[Stored items]
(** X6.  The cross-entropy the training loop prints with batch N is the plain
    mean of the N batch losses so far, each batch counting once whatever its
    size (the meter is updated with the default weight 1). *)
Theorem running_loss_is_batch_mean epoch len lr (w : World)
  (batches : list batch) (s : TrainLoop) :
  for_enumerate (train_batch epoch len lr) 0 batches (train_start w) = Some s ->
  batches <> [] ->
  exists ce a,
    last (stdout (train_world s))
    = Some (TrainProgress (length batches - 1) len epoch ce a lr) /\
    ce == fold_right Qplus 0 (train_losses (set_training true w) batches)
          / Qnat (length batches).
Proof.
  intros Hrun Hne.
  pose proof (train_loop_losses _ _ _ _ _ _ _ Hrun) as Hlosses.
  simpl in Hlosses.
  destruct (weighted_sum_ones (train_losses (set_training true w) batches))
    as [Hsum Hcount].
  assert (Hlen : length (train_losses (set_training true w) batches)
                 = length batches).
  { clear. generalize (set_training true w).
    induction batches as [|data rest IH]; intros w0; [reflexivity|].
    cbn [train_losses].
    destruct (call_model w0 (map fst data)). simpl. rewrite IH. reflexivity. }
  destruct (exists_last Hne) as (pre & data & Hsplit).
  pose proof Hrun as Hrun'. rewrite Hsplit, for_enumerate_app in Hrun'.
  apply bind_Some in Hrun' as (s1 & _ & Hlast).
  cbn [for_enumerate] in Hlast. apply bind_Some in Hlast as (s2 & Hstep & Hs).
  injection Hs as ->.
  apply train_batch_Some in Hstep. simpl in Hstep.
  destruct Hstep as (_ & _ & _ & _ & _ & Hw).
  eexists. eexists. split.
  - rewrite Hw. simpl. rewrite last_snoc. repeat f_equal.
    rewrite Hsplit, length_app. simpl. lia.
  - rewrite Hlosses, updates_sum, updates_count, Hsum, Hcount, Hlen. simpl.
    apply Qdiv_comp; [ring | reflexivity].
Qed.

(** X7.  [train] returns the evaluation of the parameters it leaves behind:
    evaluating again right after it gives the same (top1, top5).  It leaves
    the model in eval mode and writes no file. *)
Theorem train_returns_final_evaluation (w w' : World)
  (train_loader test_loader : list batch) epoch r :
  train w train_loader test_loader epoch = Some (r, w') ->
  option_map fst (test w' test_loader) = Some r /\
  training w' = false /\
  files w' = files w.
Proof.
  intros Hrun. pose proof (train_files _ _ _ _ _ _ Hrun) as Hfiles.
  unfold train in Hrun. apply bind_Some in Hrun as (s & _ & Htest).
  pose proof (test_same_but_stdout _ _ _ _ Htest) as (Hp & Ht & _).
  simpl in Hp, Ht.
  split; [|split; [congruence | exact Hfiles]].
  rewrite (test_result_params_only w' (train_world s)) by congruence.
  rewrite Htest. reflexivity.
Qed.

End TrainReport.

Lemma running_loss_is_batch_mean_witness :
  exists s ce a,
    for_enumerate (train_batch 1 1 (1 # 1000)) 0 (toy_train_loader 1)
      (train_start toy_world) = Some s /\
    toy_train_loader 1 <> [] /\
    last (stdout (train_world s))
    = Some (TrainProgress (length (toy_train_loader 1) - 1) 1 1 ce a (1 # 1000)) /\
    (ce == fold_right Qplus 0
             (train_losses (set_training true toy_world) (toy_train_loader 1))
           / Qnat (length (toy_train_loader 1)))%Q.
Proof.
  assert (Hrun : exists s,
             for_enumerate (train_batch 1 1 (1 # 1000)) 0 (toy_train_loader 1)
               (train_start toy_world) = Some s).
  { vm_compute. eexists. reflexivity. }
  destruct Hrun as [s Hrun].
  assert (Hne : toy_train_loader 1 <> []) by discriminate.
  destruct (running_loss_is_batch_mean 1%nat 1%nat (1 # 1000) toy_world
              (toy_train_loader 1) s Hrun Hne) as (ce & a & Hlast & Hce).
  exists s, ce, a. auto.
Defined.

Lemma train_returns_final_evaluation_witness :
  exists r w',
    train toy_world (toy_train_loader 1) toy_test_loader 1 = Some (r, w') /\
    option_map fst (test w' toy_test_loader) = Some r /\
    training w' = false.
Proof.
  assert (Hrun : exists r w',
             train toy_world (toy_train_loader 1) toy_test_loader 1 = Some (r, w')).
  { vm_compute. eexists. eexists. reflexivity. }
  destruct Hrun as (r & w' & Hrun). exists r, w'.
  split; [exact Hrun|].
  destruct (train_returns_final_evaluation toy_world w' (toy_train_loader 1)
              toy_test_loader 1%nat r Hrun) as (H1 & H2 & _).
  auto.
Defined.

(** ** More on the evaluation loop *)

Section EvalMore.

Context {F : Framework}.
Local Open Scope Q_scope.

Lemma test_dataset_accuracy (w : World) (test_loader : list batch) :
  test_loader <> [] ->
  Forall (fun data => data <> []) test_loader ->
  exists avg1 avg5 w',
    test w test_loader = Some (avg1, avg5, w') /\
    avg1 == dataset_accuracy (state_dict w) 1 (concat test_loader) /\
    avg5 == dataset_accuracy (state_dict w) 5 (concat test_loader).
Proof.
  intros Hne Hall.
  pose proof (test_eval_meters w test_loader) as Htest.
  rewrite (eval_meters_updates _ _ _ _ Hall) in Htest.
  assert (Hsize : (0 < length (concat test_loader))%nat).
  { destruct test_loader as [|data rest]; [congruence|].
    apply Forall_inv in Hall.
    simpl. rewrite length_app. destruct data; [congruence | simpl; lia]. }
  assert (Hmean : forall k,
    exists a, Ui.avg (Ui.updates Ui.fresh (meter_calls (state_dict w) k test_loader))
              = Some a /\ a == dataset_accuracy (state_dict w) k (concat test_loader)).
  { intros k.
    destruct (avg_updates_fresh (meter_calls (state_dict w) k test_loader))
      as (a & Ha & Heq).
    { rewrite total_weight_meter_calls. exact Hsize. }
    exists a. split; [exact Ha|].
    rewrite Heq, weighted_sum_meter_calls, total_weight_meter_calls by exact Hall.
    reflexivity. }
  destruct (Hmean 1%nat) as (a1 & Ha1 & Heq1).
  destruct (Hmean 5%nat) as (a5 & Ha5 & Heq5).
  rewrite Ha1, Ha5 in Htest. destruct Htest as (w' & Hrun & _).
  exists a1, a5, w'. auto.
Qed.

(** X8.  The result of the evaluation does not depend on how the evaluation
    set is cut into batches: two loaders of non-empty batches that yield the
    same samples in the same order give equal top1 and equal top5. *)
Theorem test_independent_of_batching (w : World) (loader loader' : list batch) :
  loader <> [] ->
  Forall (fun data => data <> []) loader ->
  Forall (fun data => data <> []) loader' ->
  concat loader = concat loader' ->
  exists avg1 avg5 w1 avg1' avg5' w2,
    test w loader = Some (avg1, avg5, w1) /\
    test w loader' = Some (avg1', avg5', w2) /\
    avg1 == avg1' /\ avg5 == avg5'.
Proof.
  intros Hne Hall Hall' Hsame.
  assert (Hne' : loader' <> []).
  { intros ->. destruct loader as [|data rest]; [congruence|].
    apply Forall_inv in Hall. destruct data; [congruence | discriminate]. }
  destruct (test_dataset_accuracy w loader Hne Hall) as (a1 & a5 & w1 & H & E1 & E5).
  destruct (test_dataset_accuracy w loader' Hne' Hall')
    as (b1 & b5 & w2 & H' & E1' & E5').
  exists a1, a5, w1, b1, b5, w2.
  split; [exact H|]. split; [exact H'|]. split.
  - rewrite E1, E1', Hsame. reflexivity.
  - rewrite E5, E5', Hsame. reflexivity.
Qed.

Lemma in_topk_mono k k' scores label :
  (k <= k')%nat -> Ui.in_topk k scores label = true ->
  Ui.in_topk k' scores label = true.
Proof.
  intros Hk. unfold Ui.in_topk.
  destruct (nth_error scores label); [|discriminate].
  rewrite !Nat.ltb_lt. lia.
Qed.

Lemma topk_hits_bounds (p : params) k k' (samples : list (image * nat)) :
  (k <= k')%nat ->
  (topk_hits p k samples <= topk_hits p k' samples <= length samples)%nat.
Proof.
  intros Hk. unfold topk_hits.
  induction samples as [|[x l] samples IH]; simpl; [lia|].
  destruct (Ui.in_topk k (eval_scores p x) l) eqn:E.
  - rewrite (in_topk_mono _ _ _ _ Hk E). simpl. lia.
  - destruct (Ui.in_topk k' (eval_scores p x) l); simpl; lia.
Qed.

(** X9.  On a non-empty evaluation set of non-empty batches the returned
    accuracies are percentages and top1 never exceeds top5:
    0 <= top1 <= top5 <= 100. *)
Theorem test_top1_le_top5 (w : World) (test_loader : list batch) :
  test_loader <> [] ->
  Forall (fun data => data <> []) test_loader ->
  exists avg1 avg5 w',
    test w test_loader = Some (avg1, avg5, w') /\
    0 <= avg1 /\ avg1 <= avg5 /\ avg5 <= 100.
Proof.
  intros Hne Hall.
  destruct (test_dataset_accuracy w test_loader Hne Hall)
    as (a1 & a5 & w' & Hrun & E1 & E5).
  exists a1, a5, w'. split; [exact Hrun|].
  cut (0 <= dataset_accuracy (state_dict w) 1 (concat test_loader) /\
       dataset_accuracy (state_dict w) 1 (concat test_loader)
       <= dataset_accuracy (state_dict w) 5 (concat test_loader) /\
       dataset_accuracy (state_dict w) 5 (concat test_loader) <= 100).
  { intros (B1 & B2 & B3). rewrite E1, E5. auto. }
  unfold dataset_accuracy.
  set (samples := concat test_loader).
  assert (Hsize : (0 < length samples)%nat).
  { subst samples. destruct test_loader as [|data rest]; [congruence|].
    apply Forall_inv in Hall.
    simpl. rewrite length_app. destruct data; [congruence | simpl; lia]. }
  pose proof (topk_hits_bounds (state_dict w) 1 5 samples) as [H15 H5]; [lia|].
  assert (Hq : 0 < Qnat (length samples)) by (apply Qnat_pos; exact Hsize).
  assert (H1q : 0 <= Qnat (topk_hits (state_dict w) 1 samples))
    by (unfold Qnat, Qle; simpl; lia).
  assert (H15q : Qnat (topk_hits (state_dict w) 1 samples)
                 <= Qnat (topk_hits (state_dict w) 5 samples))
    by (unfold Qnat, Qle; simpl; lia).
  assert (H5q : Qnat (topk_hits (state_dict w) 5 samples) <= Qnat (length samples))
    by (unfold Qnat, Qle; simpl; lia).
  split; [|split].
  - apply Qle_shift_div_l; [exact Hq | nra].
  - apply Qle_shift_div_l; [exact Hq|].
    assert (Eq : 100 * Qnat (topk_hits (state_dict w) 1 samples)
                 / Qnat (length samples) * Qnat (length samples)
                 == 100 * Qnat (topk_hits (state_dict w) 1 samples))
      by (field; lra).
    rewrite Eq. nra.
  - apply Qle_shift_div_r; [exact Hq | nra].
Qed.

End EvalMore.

--

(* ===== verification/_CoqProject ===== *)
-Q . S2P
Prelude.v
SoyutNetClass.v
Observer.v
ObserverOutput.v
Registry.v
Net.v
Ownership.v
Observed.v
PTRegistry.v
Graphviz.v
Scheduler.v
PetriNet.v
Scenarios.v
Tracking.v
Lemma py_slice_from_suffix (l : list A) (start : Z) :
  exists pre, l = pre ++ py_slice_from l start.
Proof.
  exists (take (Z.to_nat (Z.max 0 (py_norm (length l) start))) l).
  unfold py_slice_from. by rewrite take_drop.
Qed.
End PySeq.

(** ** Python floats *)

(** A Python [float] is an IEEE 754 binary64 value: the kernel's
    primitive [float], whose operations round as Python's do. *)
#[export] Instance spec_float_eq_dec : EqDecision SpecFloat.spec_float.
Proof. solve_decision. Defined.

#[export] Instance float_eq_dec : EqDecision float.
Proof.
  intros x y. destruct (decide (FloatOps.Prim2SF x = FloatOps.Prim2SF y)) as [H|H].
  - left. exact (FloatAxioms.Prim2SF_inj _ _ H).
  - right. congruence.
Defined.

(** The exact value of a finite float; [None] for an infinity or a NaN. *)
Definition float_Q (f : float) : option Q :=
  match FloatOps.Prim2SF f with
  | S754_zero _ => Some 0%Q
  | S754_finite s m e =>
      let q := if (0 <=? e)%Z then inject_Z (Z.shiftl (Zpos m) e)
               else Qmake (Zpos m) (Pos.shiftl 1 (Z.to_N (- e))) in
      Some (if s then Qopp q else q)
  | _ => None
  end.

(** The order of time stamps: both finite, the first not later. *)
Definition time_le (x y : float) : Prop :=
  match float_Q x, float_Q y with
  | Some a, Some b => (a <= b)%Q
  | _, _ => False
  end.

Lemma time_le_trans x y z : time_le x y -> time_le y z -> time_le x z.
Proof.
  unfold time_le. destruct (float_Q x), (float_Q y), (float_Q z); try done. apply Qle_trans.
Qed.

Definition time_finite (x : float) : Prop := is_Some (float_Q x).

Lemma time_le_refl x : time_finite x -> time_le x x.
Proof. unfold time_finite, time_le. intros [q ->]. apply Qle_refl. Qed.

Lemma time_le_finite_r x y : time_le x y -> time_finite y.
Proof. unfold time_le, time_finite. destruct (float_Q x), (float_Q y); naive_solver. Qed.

==

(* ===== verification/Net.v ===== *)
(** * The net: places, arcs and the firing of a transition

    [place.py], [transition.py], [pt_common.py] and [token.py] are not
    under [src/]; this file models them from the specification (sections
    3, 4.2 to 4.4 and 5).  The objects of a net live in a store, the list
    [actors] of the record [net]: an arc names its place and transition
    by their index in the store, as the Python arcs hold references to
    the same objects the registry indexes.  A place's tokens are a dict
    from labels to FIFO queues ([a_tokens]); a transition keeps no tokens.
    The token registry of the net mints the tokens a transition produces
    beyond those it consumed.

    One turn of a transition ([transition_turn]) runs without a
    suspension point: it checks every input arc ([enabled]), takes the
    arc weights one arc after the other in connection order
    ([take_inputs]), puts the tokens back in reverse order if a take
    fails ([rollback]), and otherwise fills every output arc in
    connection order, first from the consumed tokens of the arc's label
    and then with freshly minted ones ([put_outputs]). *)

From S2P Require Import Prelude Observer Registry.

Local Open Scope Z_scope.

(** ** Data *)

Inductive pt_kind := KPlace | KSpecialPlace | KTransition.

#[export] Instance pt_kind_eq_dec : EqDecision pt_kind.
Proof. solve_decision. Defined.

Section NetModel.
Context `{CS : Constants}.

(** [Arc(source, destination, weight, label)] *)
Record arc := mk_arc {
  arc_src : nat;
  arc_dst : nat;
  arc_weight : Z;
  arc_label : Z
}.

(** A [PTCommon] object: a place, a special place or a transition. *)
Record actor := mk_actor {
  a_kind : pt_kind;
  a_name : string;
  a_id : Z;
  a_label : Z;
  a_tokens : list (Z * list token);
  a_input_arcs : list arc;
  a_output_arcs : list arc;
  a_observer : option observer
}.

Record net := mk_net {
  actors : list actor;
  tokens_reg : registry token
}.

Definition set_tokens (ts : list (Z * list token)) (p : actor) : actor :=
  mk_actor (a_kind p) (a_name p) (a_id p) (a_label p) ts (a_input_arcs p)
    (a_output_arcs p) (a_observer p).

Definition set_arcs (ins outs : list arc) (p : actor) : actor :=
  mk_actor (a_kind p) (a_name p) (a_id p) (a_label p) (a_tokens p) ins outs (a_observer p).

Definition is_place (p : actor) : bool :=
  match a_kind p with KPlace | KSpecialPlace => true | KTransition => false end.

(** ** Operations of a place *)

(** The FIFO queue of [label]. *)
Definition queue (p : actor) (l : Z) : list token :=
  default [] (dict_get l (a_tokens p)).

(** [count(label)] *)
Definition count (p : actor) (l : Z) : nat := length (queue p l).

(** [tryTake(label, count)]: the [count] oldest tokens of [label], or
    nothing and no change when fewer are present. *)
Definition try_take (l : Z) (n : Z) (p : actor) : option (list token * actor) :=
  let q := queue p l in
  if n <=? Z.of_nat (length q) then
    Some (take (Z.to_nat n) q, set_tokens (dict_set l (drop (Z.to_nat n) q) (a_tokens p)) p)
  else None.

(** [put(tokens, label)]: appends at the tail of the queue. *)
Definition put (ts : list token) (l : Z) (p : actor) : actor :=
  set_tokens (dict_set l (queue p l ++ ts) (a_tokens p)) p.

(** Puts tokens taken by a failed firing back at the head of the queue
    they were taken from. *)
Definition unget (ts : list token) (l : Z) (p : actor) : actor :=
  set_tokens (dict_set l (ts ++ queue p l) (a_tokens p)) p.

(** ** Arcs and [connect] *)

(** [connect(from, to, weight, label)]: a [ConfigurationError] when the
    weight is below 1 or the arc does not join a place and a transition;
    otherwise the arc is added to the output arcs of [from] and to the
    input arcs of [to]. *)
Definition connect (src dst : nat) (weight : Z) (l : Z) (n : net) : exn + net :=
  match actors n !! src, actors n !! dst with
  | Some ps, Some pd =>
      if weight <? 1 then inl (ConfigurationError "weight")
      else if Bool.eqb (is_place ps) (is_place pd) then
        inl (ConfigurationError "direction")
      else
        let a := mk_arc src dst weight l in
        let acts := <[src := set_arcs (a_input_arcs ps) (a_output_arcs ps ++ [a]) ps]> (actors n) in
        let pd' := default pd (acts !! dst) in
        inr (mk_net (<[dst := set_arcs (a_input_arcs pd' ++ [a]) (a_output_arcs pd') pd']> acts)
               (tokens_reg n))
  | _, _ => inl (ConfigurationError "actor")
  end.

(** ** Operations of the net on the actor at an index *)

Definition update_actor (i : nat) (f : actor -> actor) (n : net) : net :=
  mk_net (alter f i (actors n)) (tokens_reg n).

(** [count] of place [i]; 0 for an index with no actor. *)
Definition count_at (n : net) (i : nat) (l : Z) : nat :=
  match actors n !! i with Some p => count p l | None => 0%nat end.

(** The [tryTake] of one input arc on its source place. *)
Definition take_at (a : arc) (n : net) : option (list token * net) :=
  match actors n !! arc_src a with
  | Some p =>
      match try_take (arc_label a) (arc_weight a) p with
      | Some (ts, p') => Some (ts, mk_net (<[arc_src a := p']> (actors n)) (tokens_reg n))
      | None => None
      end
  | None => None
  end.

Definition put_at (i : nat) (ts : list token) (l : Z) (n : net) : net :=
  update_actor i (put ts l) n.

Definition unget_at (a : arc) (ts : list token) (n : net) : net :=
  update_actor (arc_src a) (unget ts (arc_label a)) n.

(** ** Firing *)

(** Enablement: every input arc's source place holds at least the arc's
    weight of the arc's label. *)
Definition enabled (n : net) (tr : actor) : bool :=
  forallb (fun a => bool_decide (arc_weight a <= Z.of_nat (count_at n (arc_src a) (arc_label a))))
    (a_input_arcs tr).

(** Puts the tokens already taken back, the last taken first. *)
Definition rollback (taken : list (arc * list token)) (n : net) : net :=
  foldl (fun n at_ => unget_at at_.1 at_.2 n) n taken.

▶ WHAT YOU ARE ASKED TO DO: Which lines above hold the string "shiftl"? Copy every one of them.

▶ RESPONSE FOR THIS EXERCISE:
      let q := if (0 <=? e)%Z then inject_Z (Z.shiftl (Zpos m) e)
               else Qmake (Zpos m) (Pos.shiftl 1 (Z.to_N (- e))) in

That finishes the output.